12.2 If our contract or GTC contain clauses on termination based on statutory provisions or related cases, such as the following:
- a contracting party requests a payment moratorium or suspension of payments, or has been declared insolvent;
- a party still fails to timely meet a material or other contractual obligation that (contractually or by law) leads or may lead to termination;
- you become aware of a change of ownership or authority that contractually or by law leads or may lead to termination;
- the agreement is declared null and void due to a violation or change of applicable mandatory law;
- similar or identical situations or other situations that contractually or by law lead or may lead to termination,
the agreement and the agreed services and functions will not be terminated or expire before one of the events under the preceding clause has clearly occurred.
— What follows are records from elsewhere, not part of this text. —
(** * Salesforce Deployment Tracker: a shallow embedding of
    [src/my-app/components/deployment-tracker.tsx].

    The React component keeps its state in hooks ([currentUser],
    [userStories], [errorMessage]) and talks to a Supabase table
    [user_stories].  We model the component state and the remote table as
    one record [State]; each handler becomes a function on [State].  The
    outcome of every remote call (transport failure or not) is an input,
    given by a [Faults] record, so that every path of the handlers can be
    reached.  Every remote call is also logged in [remoteCalls]. *)

From Stdlib Require Import String List Bool Arith Lia.
Import ListNotations.
Open Scope string_scope.
Open Scope list_scope.

(** ** Data model (lines 19-71)

    The keys of the four detail objects ([date], [apiName], ...) carry a
    prefix per record ([fc_], [lc_], [pc_], [pm_]), as Rocq projections share
    one name space. *)

Inductive ChangeType := Field | LWC | Profile | Permission.

Record FieldChange := {
  fc_date : string; fc_apiName : string; fc_label : string;
  fc_fieldType : string; fc_note : string }.

Record LWCChange := {
  lc_date : string; lc_componentName : string; lc_fileType : string;
  lc_code : option string; lc_note : string }.

Record ProfileChange := {
  pc_date : string; pc_profile : string; pc_note : string }.

Record Access := { read : bool; write : bool }.

Record PermissionChange := {
  pm_date : string; pm_permissionSet : string; pm_permission : string;
  pm_access : Access; pm_note : string }.

(** [Change['details']]: the union of the four detail records. *)
Inductive Details :=
| DField (d : FieldChange)
| DLWC (d : LWCChange)
| DProfile (d : ProfileChange)
| DPermission (d : PermissionChange).

Record Change := { ch_id : string; ch_type : ChangeType; details : Details }.

Record UserStory := {
  us_id : string; userId : string; number : string; title : string;
  description : string; us_date : string; changes : list Change }.

(** ** Remote table and component state *)

(** The remote calls the component issues, in the order it issues them. *)
Inductive RemoteCall :=
| RSelectStories (uid : string)
| RInsertStory
| RDeleteStory (id : string)
| RSelectChanges (storyId : string)
| RUpdateChanges (storyId : string) (cs : list Change).

Record State := {
  db : list UserStory;                 (* the [user_stories] table *)
  currentUser : option string;         (* the id of [currentUser] *)
  userStories : list UserStory;        (* the local story cache *)
  errorMessage : string;
  remoteCalls : list RemoteCall }.

(** Whether each remote call of one handler fails at the transport level. *)
Record Faults := { fetchFails : bool; updateFails : bool }.

Definition noFaults : Faults := {| fetchFails := false; updateFails := false |}.

Definition setErrorMessage (m : string) (s : State) : State :=
  {| db := db s; currentUser := currentUser s; userStories := userStories s;
     errorMessage := m; remoteCalls := remoteCalls s |}.

Definition setUserStories (l : list UserStory) (s : State) : State :=
  {| db := db s; currentUser := currentUser s; userStories := l;
     errorMessage := errorMessage s; remoteCalls := remoteCalls s |}.

Definition setDb (t : list UserStory) (s : State) : State :=
  {| db := t; currentUser := currentUser s; userStories := userStories s;
     errorMessage := errorMessage s; remoteCalls := remoteCalls s |}.

Definition setCurrentUser (u : option string) (s : State) : State :=
  {| db := db s; currentUser := u; userStories := userStories s;
     errorMessage := errorMessage s; remoteCalls := remoteCalls s |}.

Definition logCall (c : RemoteCall) (s : State) : State :=
  {| db := db s; currentUser := currentUser s; userStories := userStories s;
     errorMessage := errorMessage s; remoteCalls := remoteCalls s ++ [c] |}.

Definition withChanges (st : UserStory) (cs : list Change) : UserStory :=
  {| us_id := us_id st; userId := userId st; number := number st;
     title := title st; description := description st; us_date := us_date st;
     changes := cs |}.

(** [.from('user_stories').select('changes').eq('id', storyId).single()]:
    [.single()] is an error unless exactly one row matches. *)
Definition selectChangesSingle (t : list UserStory) (storyId : string)
  : option (list Change) :=
  match filter (fun st => String.eqb (us_id st) storyId) t with
  | [st] => Some (changes st)
  | _ => None
  end.

Definition selectChanges (fx : Faults) (t : list UserStory) (storyId : string)
  : option (list Change) :=
  if fetchFails fx then None else selectChangesSingle t storyId.

(** [.update({ changes }).eq('id', storyId)]: every matching row is
    overwritten; no matching row is not an error. *)
Definition updateChangesTable (t : list UserStory) (storyId : string)
  (cs : list Change) : list UserStory :=
  map (fun st => if String.eqb (us_id st) storyId then withChanges st cs else st) t.

Definition updateChanges (fx : Faults) (t : list UserStory) (storyId : string)
  (cs : list Change) : option (list UserStory) :=
  if updateFails fx then None else Some (updateChangesTable t storyId cs).

(** The local update [prevStories.map(story => story.id === storyId ?
    { ...story, changes: updatedChanges } : story)]. *)
Definition mapStoryChanges (l : list UserStory) (storyId : string)
  (cs : list Change) : list UserStory :=
  map (fun st => if String.eqb (us_id st) storyId then withChanges st cs else st) l.

(** ** [addChange] (lines 209-235); [now] is [Date.now().toString()]. *)
Definition addChange (fx : Faults) (now : string) (storyId : string)
  (changeType : ChangeType) (changeDetails : Details) (s : State) : State :=
  let s1 := logCall (RSelectChanges storyId) s in
  match selectChanges fx (db s) storyId with
  | None => setErrorMessage "Error fetching user story" s1
  | Some data =>
      let updatedChanges :=
        data ++ [{| ch_id := now; ch_type := changeType; details := changeDetails |}] in
      let s2 := logCall (RUpdateChanges storyId updatedChanges) s1 in
      match updateChanges fx (db s) storyId updatedChanges with
      | None => setErrorMessage "Error adding change" s2
      | Some t' =>
          setUserStories (mapStoryChanges (userStories s) storyId updatedChanges)
            (setDb t' s2)
      end
  end.

(** ** [removeChange] (lines 237-263) *)
Definition removeChange (fx : Faults) (storyId changeId : string) (s : State)
  : State :=
  let s1 := logCall (RSelectChanges storyId) s in
  match selectChanges fx (db s) storyId with
  | None => setErrorMessage "Error fetching user story" s1
  | Some data =>
      let updatedChanges :=
        filter (fun change => negb (String.eqb (ch_id change) changeId)) data in
      let s2 := logCall (RUpdateChanges storyId updatedChanges) s1 in
      match updateChanges fx (db s) storyId updatedChanges with
      | None => setErrorMessage "Error removing change" s2
      | Some t' =>
          setUserStories (mapStoryChanges (userStories s) storyId updatedChanges)
            (setDb t' s2)
      end
  end.

(** ** [ChangeForm] (lines 460-534)

    The form keeps one [useState] hook per input.  The text inputs are
    indexed by [TextInput]; the two checkboxes and the type selector keep
    their own fields. *)

Inductive TextInput :=
| IDate | IFieldApiName | IFieldLabel | IFieldType | ILwcComponentName
| ILwcFileType | ILwcCode | IProfile | IPermissionSet | IPermission | INote.

Definition TextInput_eqb (a b : TextInput) : bool :=
  match a, b with
  | IDate, IDate | IFieldApiName, IFieldApiName | IFieldLabel, IFieldLabel
  | IFieldType, IFieldType | ILwcComponentName, ILwcComponentName
  | ILwcFileType, ILwcFileType | ILwcCode, ILwcCode | IProfile, IProfile
  | IPermissionSet, IPermissionSet | IPermission, IPermission
  | INote, INote => true
  | _, _ => false
  end.

Record Form := {
  changeType : ChangeType;
  text : TextInput -> string;
  readAccess : bool;
  writeAccess : bool }.
(** X6. Under every schedule a call of the service that is made while no
    call of the same user is in its critical section takes the lock and
    starts its operation at once, whatever the calls of other users are
    doing: it neither waits nor times out. *)
Theorem other_users_never_block (cs : list Call) (w : World) (es : list event)
  (sys : System) (j : nat) (t : Task) :
  Forall service_call cs ->
  exec (start cs w) es = Some sys ->
  tasks sys !! j = Some t ->
  t_pc t = NotCalled ->
  (forall i ti, tasks sys !! i = Some ti -> holding (t_pc ti) ->
                c_userId (t_call ti) <> c_userId (t_call t)) ->
  step sys (Resume j)
  = Some (mkSystem (set_pc j t (after_call (t_call t)) (tasks sys))
                   (acquired j (t_call t) (now (world sys)) (mgr sys))
                   (world sys))
  /\ holding (after_call (t_call t)).
Proof.
  intros Hsvc Hexec Hj Hpc Hothers. split; [|apply after_call_holding].
  assert (locks (mgr sys) !! c_key (t_call t) = None) as Hfree.
  { destruct (locks (mgr sys) !! c_key (t_call t)) as [i|] eqn:Hk; [|done].
    destruct (exec_lock_inv _ _ _ Hexec (start_lock_inv cs w)) as (HL & _).
    destruct (HL _ _ Hk) as (ti & Hi & Hkey & Hh & _).
    destruct (Hothers i ti Hi Hh). apply userKey_inj.
    rewrite <- (exec_service_calls _ _ _ _ _ _ Hsvc Hexec Hi).
    by rewrite <- (exec_service_calls _ _ _ _ _ _ Hsvc Hexec Hj). }
  simpl. rewrite Hj. unfold withLock_resume, withLock_enter. by rewrite Hpc, Hfree.
Qed.
(** C2 -- The expiry transition inside the display computation clears the
    running flag and runs the completion effect (caption, alert) and shows
    zero; the banked [timerRemaining] keeps the value of the last start or
    pause.  Every later display read while the Timer stays stopped shows
    that banked value, and the next press of start/pause, when the banked
    value is positive, starts a run of that length whatever the input
    fields hold. *)
Theorem expiry_leaves_banked_remaining (st : State) (now : Date) :
  currentMode st = TIMER ->
  timerRunning st = true ->
  timerEndTime st <= getTime now ->
  let st' := updateDisplay now st in
  st' = with_modeIndicator "TIMER"
          (with_timeDisplay "00:00:00"
             (with_alerts (S (alerts st))
                (with_btnStart "Start" (with_timerRunning false st))))
  /\ timerRemaining st' = timerRemaining st
  /\ (forall readings later,
        let st2 := run st' (ticks readings) in
        remainingAt later st2 = timerRemaining st
        /\ timeDisplay (updateDisplay later st2)
           = formatHMS (Math_ceil (div (timerRemaining st) 1000)))
  /\ (0 < timerRemaining st ->
      forall readings inp later,
        let st3 := btnStart_click inp later (run st' (ticks readings)) in
        timerRunning st3 = true
        /\ timerEndTime st3 = getTime later + timerRemaining st
        /\ timerRemaining st3 = timerRemaining st
        /\ timerInitialSet st3 = timerInitialSet st).
Proof.
  intros Hm Hr Hd st'.
  destruct (expiry_tick now st Hm Hr Hd) as [_ E].
  assert (currentMode st' = TIMER /\ timerRunning st' = false
          /\ timerRemaining st' = timerRemaining st
          /\ timerInitialSet st' = timerInitialSet st) as (Hm' & Hr' & Hb' & Hi').
  { subst st'. rewrite E. open_state st. reduce_state. auto. }
  assert (forall readings,
            currentMode (run st' (ticks readings)) = TIMER
            /\ timerRunning (run st' (ticks readings)) = false
            /\ timerRemaining (run st' (ticks readings)) = timerRemaining st
            /\ timerInitialSet (run st' (ticks readings)) = timerInitialSet st)
    as K.
  { intros readings.
    destruct (stopped_timer_ticks readings st' Hm' Hr') as (Km & Kt & _).
    unfold timerState in Kt. injection Kt as -> _ -> ->. auto. }
  repeat split.
  - exact E.
  - exact Hb'.
  - destruct (K readings) as (Km & Kr & Kb & _).
    destruct (stopped_timer_display later _ Km Kr) as [-> _]. exact Kb.
  - destruct (K readings) as (Km & Kr & Kb & _).
    destruct (stopped_timer_display later _ Km Kr) as [_ ->]. now rewrite Kb.
  - destruct (K readings) as (Km & Kr & Kb & Ki).
    unfold btnStart_click. rewrite Km, Kr. cbn [negb].
    destruct (Z.leb_spec (timerRemaining (run st' (ticks readings))) 0); [lia |].
    reflexivity.
  - destruct (K readings) as (Km & Kr & Kb & Ki).
    unfold btnStart_click. rewrite Km, Kr. cbn [negb].
    destruct (Z.leb_spec (timerRemaining (run st' (ticks readings))) 0); [lia |].
    reduce_state. now rewrite Kb.
  - destruct (K readings) as (Km & Kr & Kb & Ki).
    unfold btnStart_click. rewrite Km, Kr. cbn [negb].
    destruct (Z.leb_spec (timerRemaining (run st' (ticks readings))) 0); [lia |].
    reduce_state. exact Kb.
  - destruct (K readings) as (Km & Kr & Kb & Ki).
    unfold btnStart_click. rewrite Km, Kr. cbn [negb].
    destruct (Z.leb_spec (timerRemaining (run st' (ticks readings))) 0); [lia |].
    reduce_state. exact Ki.
Qed.

End Expiry.

(** ** Runs from the loaded page *)

Section Runs.
Import JS.

Lemma Reachable_run (es : list Event) :
  forall st, Reachable st -> Reachable (run st es).
Proof.
  induction es as [| e es IH]; intros st H; [exact H |].
  cbn [run fold_left]. apply IH. now constructor.
Qed.

Lemma switchMode_frame (newMode : AppMode) (now : Date) (st : State) :
  let st' := switchMode newMode now st in
  currentMode st' = newMode
  /\ timerRemaining st' = timerRemaining st
  /\ (timerRunning st' = true -> timerRunning st = true)
  /\ btnStart st'
     = match newMode with
       | CLOCK => btnStart st
       | STOPWATCH => if swRunning st' then "Pause" else "Start"
       | TIMER => if timerRunning st' then "Pause" else "Start"
       end.
Proof.
  cbv zeta. pose proof (switchMode_swState newMode now st) as Hsw.
  unfold swState in Hsw. injection Hsw as Hsw _ _.
  rewrite Hsw. clear Hsw.
  unfold switchMode. cbv zeta.
  match goal with |- context [updateDisplay now ?s] =>
    pose proof (updateDisplay_frame now s) as F;
    assert (newMode <> TIMER -> expired now s = false) as E
  end.
  { intros Hn. apply expired_not_timer.
    destruct newMode; open_state st; reduce_state; congruence. }
  cbv zeta in F. destruct F as (-> & _ & _ & -> & _ & -> & _ & ->).
  destruct newMode.
  - rewrite E by congruence. open_state st. reduce_state. auto.
  - rewrite E by congruence. open_state st. reduce_state. auto.
  - match goal with |- context [expired now ?s] => destruct (expired now s) eqn:X end;
      open_state st; reduce_state.
    + unfold expired in X. reduce_state.
      apply andb_true_iff in X as [X _]. subst tr. repeat split; congruence.
    + repeat split; auto.
Qed.
(** * Spatial mechanics: matrix utility and frame geometry

    A shallow embedding of the two scripts of the repository:

    - [codes/inv_det.py]: inverse and determinant of a 4x4 homogeneous
      transform, of its 3x3 rotation block and of one more 3x3 matrix;
    - [codes/orbital_welding_visualization.py]: the pipe mesh, the world
      frame and the tool frames at the four waypoints.

    Floating-point numbers are read as real numbers (exact arithmetic), so
    [float] is [R], a one-dimensional array is a list of reals and a
    two-dimensional array is a list of rows.  The numeric routines the
    scripts call ([np.linalg.inv], [np.linalg.det], [np.linspace],
    [np.meshgrid]) are written out as what they compute in exact
    arithmetic: [inv] solves [A X = I] and [det] multiplies the pivots, both
    by elimination with partial pivoting and row interchanges, and both
    raise [LinAlgError] as the library does.  The proofs relate them to the
    matrix product, to the cofactor expansion of the determinant and to the
    null vectors of the matrix.

    Where [np.linalg.inv] raises depends on the rounding: the module [F64]
    runs the same elimination on binary64 numbers, and the two are compared
    on a singular and on an ill-conditioned matrix. *)

From Stdlib Require Import PrimFloat.
From Stdlib Require FloatOps SpecFloat.
From Stdlib Require Import String.
From Stdlib Require Import Reals Lra Lia List Arith Bool Permutation RNsatz.
Import ListNotations.

Open Scope R_scope.
Lemma validate_new_User (id n e h : string) :
  Validator.fullName_matches n = true ->
  Schema.email_matches e = true ->
  h <> "" ->
  validate (new_User id n e h) = [].
Proof.
  intros Hn He Hh. unfold validate. cbn [new_User doc_fullName doc_email
                                          doc_password origin].
  rewrite (check_passes PfullName) by (reflexivity || assumption).
  rewrite (check_passes Pemail) by (reflexivity || assumption).
  unfold Schema.check, Schema.required.
  apply String.eqb_neq in Hh. now rewrite Hh.
Qed.

Lemma validate_edited (n h : string) (i : nat) (u : User) :
  Validator.fullName_matches n = true ->
  Schema.email_matches (email u) = true ->
  h <> "" ->
  validate (set_password h (set_fullName n (load i u))) = [].
Proof.
  intros Hn He Hh. unfold validate.
  destruct (set_fullName_fields n (load i u)) as (_ & Hn1 & He1 & _ & _).
  destruct (set_password_fields h (set_fullName n (load i u)))
    as (_ & Hn2 & He2 & Hp2 & _).
  rewrite Hn2, He2, Hp2, Hn1, He1. cbn [load doc_email].
  rewrite (check_passes PfullName) by (reflexivity || assumption).
  rewrite (check_passes Pemail) by (reflexivity || assumption).
  unfold Schema.check, Schema.required.
  apply String.eqb_neq in Hh. now rewrite Hh.
Qed.

Lemma validate_uploaded (p : string) (i : nat) (u : User) :
  well_formed u -> validate (set_imagePath p (load i u)) = [].
Proof.
  intros [Hn He]. unfold validate.
  destruct (set_imagePath_fields p (load i u)) as (Ho & Hn1 & He1 & Hp1 & _).
  rewrite Ho, Hn1, He1, Hp1. cbn [load doc_fullName doc_email doc_password
                                    origin].
  rewrite (check_passes PfullName) by (reflexivity || assumption).
  rewrite (check_passes Pemail) by (reflexivity || assumption).
  reflexivity.
Qed.

(** ** Password hashing on create and edit *)

Lemma edit_password_modified (n h : string) (i : nat) (u : User) :
  isModified Ppassword (set_password h (set_fullName n (load i u))) = true.
Proof.
  rewrite set_password_modified.
  destruct (set_fullName_fields n (load i u)) as (_ & _ & _ & Hp & _).
  rewrite Hp. cbn [load doc_password].
  rewrite (bool_decide_eq_false_2 (None = Some h)) by discriminate.
  rewrite (bool_decide_eq_true_2 (Ppassword = Ppassword)) by reflexivity.
  apply orb_true_r.
Qed.

Lemma createUser_saved D env b us :
  status (fst (createUser D env b us)) = 201 ->
  snd (createUser D env b us) = us ++ [new_document D env b].
Proof.
  unfold createUser.
  destruct (create_valid D b); cbn [negb]; [| discriminate].
  destruct (findOne (normalizeEmail D (req_email b)) us); [discriminate |].
  rewrite save_new.
  destruct (validate _); [| discriminate].
  unfold insertOne. do 2 (case_bool_decide; [discriminate |]).
  reflexivity.
Qed.

Lemma editUser_saved D env b us :
  status (fst (editUser D env b us)) = 200 ->
  exists i u,
    list_find (fun u => email u = req_email b) us = Some (i, u)
    /\ snd (editUser D env b us) = <[i := edited_document D env b u]> us.
Proof.
  unfold editUser.
  destruct (edit_valid b); cbn [negb]; [| discriminate].
  destruct (findOne (req_email b) us) as [d |] eqn:Hfind; [| discriminate].
  apply findOne_Some in Hfind as (i & u & Hfind & ->).
  pose proof Hfind as Hlook. apply list_find_Some in Hlook as (Hlook & _).
  rewrite (save_edited D _ _ _ _ _ _ Hlook).
  destruct (validate _); [| discriminate].
  intros _. exists i, u. split; [assumption | reflexivity].
Qed.

(** When a create request is saved. *)
Lemma createUser_succeeds D env b us :
  create_valid D b = true ->
  Schema.email_matches (normalizeEmail D (req_email b)) = true ->
  Forall (fun u => email u <> normalizeEmail D (req_email b)) us ->
  Forall (fun u => _id u <> objectId env) us ->
  bcrypt_hash D (req_password b) 10 (salt1 env) <> "" ->
  createUser D env b us
  = (mkResponse 201 (JsonMessage "User created successfully"),
     us ++ [new_document D env b]).
Proof.
  intros Hvalid Hshape Hfresh Hid Hne.
  unfold createUser. rewrite Hvalid. cbn [negb].
  pose proof Hfresh as Hnone. apply findOne_None in Hnone.
  rewrite Hnone, save_new.
  unfold create_valid in Hvalid.
  apply andb_true_iff in Hvalid as [Hvalid _].
  apply andb_true_iff in Hvalid as [_ Hname].
  rewrite validate_new_User by assumption.
  unfold insertOne. cbn [_id email].
  rewrite bool_decide_eq_false_2.
  2:{ rewrite Exists_exists. intros (u & Hin & Hu).
      rewrite Forall_forall in Hid. exact (Hid u Hin Hu). }
  rewrite bool_decide_eq_false_2; [reflexivity |].
  rewrite Exists_exists. intros (u & Hin & Hu).
  rewrite Forall_forall in Hfresh. exact (Hfresh u Hin Hu).
Qed.

(** When an edit request is saved. *)
Lemma editUser_succeeds D env b us i u :
  edit_valid b = true ->
  list_find (fun u => email u = req_email b) us = Some (i, u) ->
  Schema.email_matches (email u) = true ->
  bcrypt_hash D (req_password b) 10 (salt1 env) <> "" ->
  editUser D env b us
  = (mkResponse 200 (JsonMessage "User updated successfully."),
     <[i := edited_document D env b u]> us).
Proof.
  intros Hvalid Hfind Hshape Hhash.
  unfold editUser, findOne. rewrite Hvalid, Hfind. cbn [negb].
  pose proof Hfind as Hlook. apply list_find_Some in Hlook as (Hi & _).
  rewrite (save_edited D _ _ _ _ _ _ Hi).
  unfold edit_valid in Hvalid.
  apply andb_true_iff in Hvalid as [Hname _].
  now rewrite validate_edited.
Qed.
This does not affect any other rights or remedies we or you may have against the other party.
You may agree with us on success criteria and milestones for the switch and report progress during the switching process. In any event, you must inform us of successful completion.
12.3 If the switching process cannot be successfully completed, we and you must cooperate in good faith to improve the process and achieve successful completion, enable timely data transfer, and maintain service continuity. At your request, we will help identify the reasons for unsuccessful switching and inform you how the identified obstacles can be removed or circumvented.
- You will, at your own discretion, engage the target provider on your behalf.
- Without prejudice to other remedies under applicable law, the agreement will not be terminated or expire before the successful completion of the switching process or before a corresponding decision by a competent court or a forum chosen and agreed by us and you.
- In case of conflicts or inconsistencies between these clauses and other agreements on termination between us and you, these clauses prevail.
12.4 The switching process is considered successfully completed when:
- the agreed notice period has expired,
- the transition period has begun upon expiry of the notice period,
- the data retrieval period has begun upon expiry of the transition period, and
- data deletion has been successfully completed upon expiry of the data retrieval period or upon expiry of an alternatively agreed period after successful completion of the switching process.
12.5 If at the end of the transition period you decide not to delete all your exportable data and digital assets at the end of the agreed retrieval period and wish to ensure their availability for a specific additional period with reduced functionality, or if you have agreed with us to maintain the contract without certain services, this may, unless you expressly direct otherwise, only occur after:
- the agreed notice period has expired,
- the transition period has expired, and
- an alternative period for data retrieval and other terms for the service with reduced functionality or maintenance of the contract have been agreed between you and us (in particular, permission for us to delete data after the alternative retrieval period and/or compensation for this additional period).
If the alternative retrieval period and other terms are proposed by us during this time, the contract may not be terminated or expire until you, at your discretion, accept deletion and unequivocally confirm that the contract is terminated.
12.6 Our mutual right to terminate an indefinite contract by ordinary termination remains unaffected, provided the reason for termination is not a provider switch or — on your side — an intention to delete data.
12.7 If the contract was expressly concluded for a definite term and the expiry date is reached before the switching process is completed, and you have not requested deletion of your exportable data and digital assets,
- the transition period begins on the expiry date of the contract and we provide reasonable support for the switch;
- the above rules on successful or unsuccessful completion of the switching process apply accordingly.